In 1801, the English explorer E. Clarke was the first who identified Platamon with ancient Heraklion. Shortly afterwards W. Leake visited Dion (Malathria) and Petra, which he identified. He also noted the toumba of N. Ephesos («Spighi»), which he identified with Pieria city.
The Greek Revolution against the Ottomans was declared in 1821. Soon after the Monastery of Saint Dionysios was partly blown by explosives.
In 1855 the French archaeologist L. Heuzey visited the area. He described Platamon / Heraklion and determined with accuracy the position of Leivithra, identifying the word with the Latin toponym “Kanalia”

The Monastery of Panagia Kanalon, which is firstly reported in 1699. The Katholiko is a church dated in 1883, after the destruction of the older one. The monastery probably took its name from Kanalia (= leivithra), the ravines between Upper and Lower Olympus, where it is built
He described the site of Dion and identified the river with Vafyras, as mentioned by Pausanias in the myth of Orpheus’ murder. He walked up to Olympus, stopped at the metochion of Saint Dionysios, where amongst other things he saw a latin inscription that he could not read. After three more hours he reached the Monastery of Saint Dionysios and then he went uphill to Mavrologgos and to the tops Kalogiros (Saint Antonios?) and Itsouma (Metamorphosis?) where he mentions the existence of old brickwalls and also the locals’ information about a marble inscribed stele.
At Nea Ephesos (Spighi), he mentions the toumba, the church of Saint Prodromos, many marbles, byzantine antiquities, a latin and a greek inscription. At Kountouriotissa he mentions the church of Saint Paraskevi and close to the ruins of «Palaiokountouriotissa» the church of Panagia. He highlighted the coexistence of greek and roman names for the same persons and located there the ancient city Atera.
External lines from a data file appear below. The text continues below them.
(* ===== verification/Console.v ===== *)
(** * The console (src/src/kernel.c)

    The text screen, the serial line, the log and the loading bar of kernel.c.  The serial
    port is a device behind the ports, whose documented behaviour is the automaton [uart].
    The dialogue with the user is in Login.v. *)

From S2P Require Import Prelude Pic.

(** ** Data *)

Definition VGA_COLS : Z := 80.

Definition VGA_ROWS : Z := 25.

(** Static variables of kernel.c, the screen memory at 0xB8000, and the machine. *)
Record console (K : Type) := mkCon {
  VGA_MEMORY : list Z;
  vga_row : Z;
  vga_col : Z;
  vga_color : Z;
  login_username : list Z;
  login_password : list Z;
  machine : K
}.

Arguments mkCon {K}.
Arguments VGA_MEMORY {K}.
Arguments vga_row {K}.
Arguments vga_col {K}.
Arguments vga_color {K}.
Arguments login_username {K}.
Arguments login_password {K}.
Arguments machine {K}.

Definition set_screen {K} (m : list Z) (c : console K) : console K :=
  mkCon m (vga_row c) (vga_col c) (vga_color c) (login_username c) (login_password c) (machine c).

Definition set_cursor {K} (row col : Z) (c : console K) : console K :=
  mkCon (VGA_MEMORY c) row col (vga_color c) (login_username c) (login_password c) (machine c).

Definition set_color {K} (x : Z) (c : console K) : console K :=
  mkCon (VGA_MEMORY c) (vga_row c) (vga_col c) x (login_username c) (login_password c) (machine c).

Definition set_username {K} (b : list Z) (c : console K) : console K :=
  mkCon (VGA_MEMORY c) (vga_row c) (vga_col c) (vga_color c) b (login_password c) (machine c).

Definition set_password {K} (b : list Z) (c : console K) : console K :=
  mkCon (VGA_MEMORY c) (vga_row c) (vga_col c) (vga_color c) (login_username c) b (machine c).

Definition set_machine {K} (k : K) (c : console K) : console K :=
  mkCon (VGA_MEMORY c) (vga_row c) (vga_col c) (vga_color c) (login_username c) (login_password c) k.

(** A string literal: its characters and the final NUL. *)
Definition lit (s : string) : list Z := str s ++ [0].

(** [buf[i] = x] on an array. *)
Definition arr_put (i x : Z) : M (list Z) unit :=
  b ← gets id;
  if in_range b i then modify (λ b, arr_set b i x) else undef.

(** A computation on a local array, with the array it leaves. *)
Definition on_local {S A} (buf : list Z) (m : M (list Z) A) : M S (A * list Z) := λ s,
  match m buf with
  | Ret a b => Ret (a, b) s
  | Halt _ => Halt s
  | Undef => Undef
  | NoFuel => NoFuel
  end.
Then, he went to Petra Monastery, where he saw an early Christian sculpture of Saint Demetrios and to the ruined Petra, where he saw icons dated in 1710 and limestones in second use. He after visited Saint Demetrios and then returned to Katerini, ancient Atera according to Felix de Beaujour, which that period was fiefdom (tsifliki) of a bey, with Greek farmers.
In 1881, after the annexation of Thessaly to Greece, Pieria was on the borderline with the free Greek state until 1912, when also Macedonia was liberated.
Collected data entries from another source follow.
Definition inputs_typed (s : inputs) : list Z :=
  pending (in_kbd s) ++ omap typed (omap key_of (in_events s)).

Lemma after_keys_spec n es used rest :
  omap key_of es = used ++ rest → length used = n → omap key_of (after_keys n es).1 = rest.
Proof.
  revert n used. induction es as [|e es IH]; intros n used He Hn.
  - destruct used; [|done]. cbn in Hn. subst n. cbn in *. done.
  - destruct n as [|n]; [by destruct used|]. destruct e; cbn [after_keys].
    + destruct (after_keys (S n) es) as [es' t] eqn:E. cbn [fst].
      specialize (IH (S n) used He Hn). by rewrite E in IH.
    + destruct used as [|x used]; [done|]. cbn in He. injection He as _ He. injection Hn as Hn.
      by apply (IH n used).
Qed.

(** The reader takes the characters typed ahead in order, waiting only while there are none. *)
Lemma wp_get_char_stream irqs k c cs (Q : Z * list Z → kbd → Prop) :
  kbd_wf k → Forall (λ sc, 0 ≤ sc < 256) irqs → pending k ++ omap typed irqs = c :: cs →
  (∀ used rest k', irqs = used ++ rest → kbd_wf k' → pending k' ++ omap typed rest = cs → Q (c, rest) k') →
  wp (keyboard_get_char irqs) k Q.
Proof.
  revert k. induction irqs as [|sc irqs IH]; intros k Hwf Hb Hp HQ; pose proof Hwf as (Hl & Hs & He);
    (destruct (Z.eq_dec (buffer_start k) (buffer_end k)) as [E|Hne]; cycle 1;
     [destruct (pending_pop k Hwf Hne) as (c' & Hc & Ep); rewrite Ep in Hp; cbn [app] in Hp; injection Hp as -> Hp;
      eapply wp_take_char; [done|done|exact Hc|]; apply (HQ []); [done|split_and!; cbn; (done || mlia)|done]|]);
    (assert (Enil : pending k = [])
       by (pose proof (length_pending k) as Hlen; rewrite E, Z.sub_diag, Z.mod_0_l in Hlen by lia;
           destruct (pending k); [done|cbn in Hlen; lia])); [by rewrite Enil in Hp|].
  cbn [keyboard_get_char]. unfold no_input. wp_step. apply wp_gets. rewrite E, Z.eqb_refl.
  apply Forall_cons in Hb as [Hsc Hb]. wp_step. apply wp_keyboard_input; [done|done|]. intros k' Hwf' _ _ Hp'.
  apply IH; [done|done| |].
  - rewrite Hp', Enil, <- Hp, Enil. unfold accept. cbn. by destruct (typed sc).
  - intros used rest k2 -> Hwf2 Hp2. by apply (HQ (sc :: used) rest).
Qed.

Lemma wp_keyboard_inputs scs k (Q : unit → kbd → Prop) :
  kbd_wf k → Forall (λ sc, 0 ≤ sc < 256) scs →
  Z.of_nat (length (pending k ++ omap typed scs)) ≤ 255 →
  (∀ k', kbd_wf k' → pending k' = pending k ++ omap typed scs → Q tt k') →
  wp (keyboard_inputs scs) k Q.
Proof.
  revert k. induction scs as [|sc scs IH]; intros k Hwf Hb Hlen HQ; cbn [keyboard_inputs].
  - apply wp_skip, HQ; [done|]. by rewrite app_nil_r.
  - apply Forall_cons in Hb as [Hsc Hb]. wp_step. apply wp_keyboard_input; [done|done|].
    intros k1 Hwf1 _ _ Hp1.
    assert (Ep : pending k1 ++ omap typed scs = pending k ++ omap typed (sc :: scs)).
    { rewrite Hp1, <- app_assoc. unfold accept. cbn in *. destruct (typed sc); [|done].
      rewrite length_app in Hlen. cbn in Hlen. destruct (Z.ltb_spec (Z.of_nat (length (pending k))) 255); [done|lia]. }
    apply IH; [done|done|by rewrite Ep|]. intros k2 Hwf2 Hp2. apply HQ; [done|]. by rewrite Hp2.
Qed.

(** Waiting uses up a prefix of the interrupts, whether the target wraps or not. *)
Lemma wp_timer_wait_any n irqs t (Q : list irq → timer → Prop) :
  is_u32 n → is_u32 (ticks t) → preemption_enabled t = false → n ≤ count_ticks irqs →
  (∀ used rest t', irqs = used ++ rest → is_u32 (ticks t') → preemption_enabled t' = false → Q rest t') →
  wp (timer_wait n irqs) t Q.
Proof.
  intros Hn Ht Hp Hc HQ. unfold timer_wait. wp_step. apply wp_gets.
  apply wp_wait_loop; [done|apply w32_range|done|unfold w32, is_u32 in *; mlia|]. intros used rest E _.
  apply (HQ used rest); [done| |done]. cbn. pose proof (w32_range (ticks t + n)). unfold is_u32 in *. lia.
Qed.

Lemma count_ticks_replicate es n : Z.of_nat n ≤ count_ticks ((irq_of <$> es) ++ replicate n TimerIrq).
Proof.
  induction es as [|e es IH]; cbn [fmap list_fmap app count_ticks foldr].
  - induction n as [|n IHn]; [done|]. cbn [replicate foldr one_tick]. lia.
  - fold (count_ticks ((irq_of <$> es) ++ replicate n TimerIrq)). destruct e; cbn; lia.
Qed.

#[global] Program Instance inputs_ok : InputOk inputs := {|
  in_inv := inputs_inv;
  typed_ahead := inputs_typed
|}.
Next Obligation.
  intros s c cs (Hwf & [Ht Hoff] & Hb) Hp. unfold in_get_char. cbn [inputs_input]. unfold inputs_get_char. unfold wp at 1.
  assert (wp (keyboard_get_char (omap key_of (in_events s))) (in_kbd s) (λ r k', r.1 = c ∧ kbd_wf k' ∧
    pending k' ++ omap typed r.2 = cs ∧ ∃ used, omap key_of (in_events s) = used ++ r.2)) as Hw.
  { apply (wp_get_char_stream _ _ c cs); [done|done|done|]. intros used rest k' E Hwf' Hp'. split_and!; [done..|by exists used]. }
  destruct (wp_ex _ _ _ Hw) as ([c' rest] & k' & -> & [= ->] & Hwf' & Hp' & used & E). cbn [fst snd] in *.
  destruct (after_keys _ _) as [es t] eqn:Ea. cbn.
  assert (omap key_of es = rest) as Er.
  { change es with (es, t).1. rewrite <- Ea. apply after_keys_spec with used; [done|]. rewrite E, length_app. lia. }
  split_and!; [done| |].
  - split_and!; cbn; [done|apply w32_range|done|]. rewrite Er. rewrite E in Hb. by apply Forall_app in Hb as [_ ?].
  - unfold inputs_typed. cbn. by rewrite Er.
Qed.
Next Obligation.
  intros n s (Hwf & [Ht Hoff] & Hb) Hn Hlen. unfold in_wait. cbn [inputs_input]. unfold inputs_wait. unfold wp at 1.
  set (irqs := (irq_of <$> in_events s) ++ replicate (Z.to_nat n) TimerIrq).
  assert (wp (timer_wait n irqs) (in_timer s) (λ rest t',
    (is_u32 (ticks t') ∧ preemption_enabled t' = false) ∧ ∃ used, irqs = used ++ rest)) as Hw.
  { apply wp_timer_wait_any; [done|done|done| |].
    - pose proof (count_ticks_replicate (in_events s) (Z.to_nat n)). fold irqs in H. unfold is_u32 in *. lia.
    - intros used rest t' E Ht' Hp'. split; [done|by exists used]. }
  destruct (wp_ex _ _ _ Hw) as (rest & t' & -> & [Ht' Hoff'] & used & E).
  set (m := (length irqs - length rest)%nat).
  assert (Eo : omap key_of (in_events s) = omap key_of (take m (in_events s)) ++ omap key_of (drop m (in_events s)))
    by (by rewrite <- omap_app, take_drop).
  unfold inputs_typed in *. rewrite Eo in *. rewrite omap_app in *. apply Forall_app in Hb as [Hb1 Hb2].
  assert (wp (keyboard_inputs (omap key_of (take m (in_events s)))) (in_kbd s) (λ _ k', kbd_wf k' ∧
    pending k' = pending (in_kbd s) ++ omap typed (omap key_of (take m (in_events s))))) as Hk.
  { apply wp_keyboard_inputs; [done|done| |done]. rewrite !length_app in *. lia. }
  destruct (wp_ex _ _ _ Hk) as ([] & k' & -> & Hwf' & Hp'). cbn. split.
  - by split_and!.
  - by rewrite Hp', <- app_assoc.
Qed.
On 2 August 1913, Christos Kakalos led for the first time Frederic Boisonnas (eminent photographer) and Daniel Baud-Bovy (chancellor of the School of Fine Arts in Switzerland) to the highest peak of Olympus.
In 1921, Marcel Kurz, a Swiss engineer and climber, undertook the mapping of the mountain. Kurz and Kakalos, «hovering between the sky and the abyss», conquered the Throne of Zeus, the most precipitous of Olympus top.
On 16 April 1941, german airplanes bombed the metochion of Saint Dionysios at Skala and the Monastery itself, but they missed their target and on 29 April they blasted the Monastery with explosives. The icon of the Saint was rescued by a german soldier who carried it to the village Litochoron.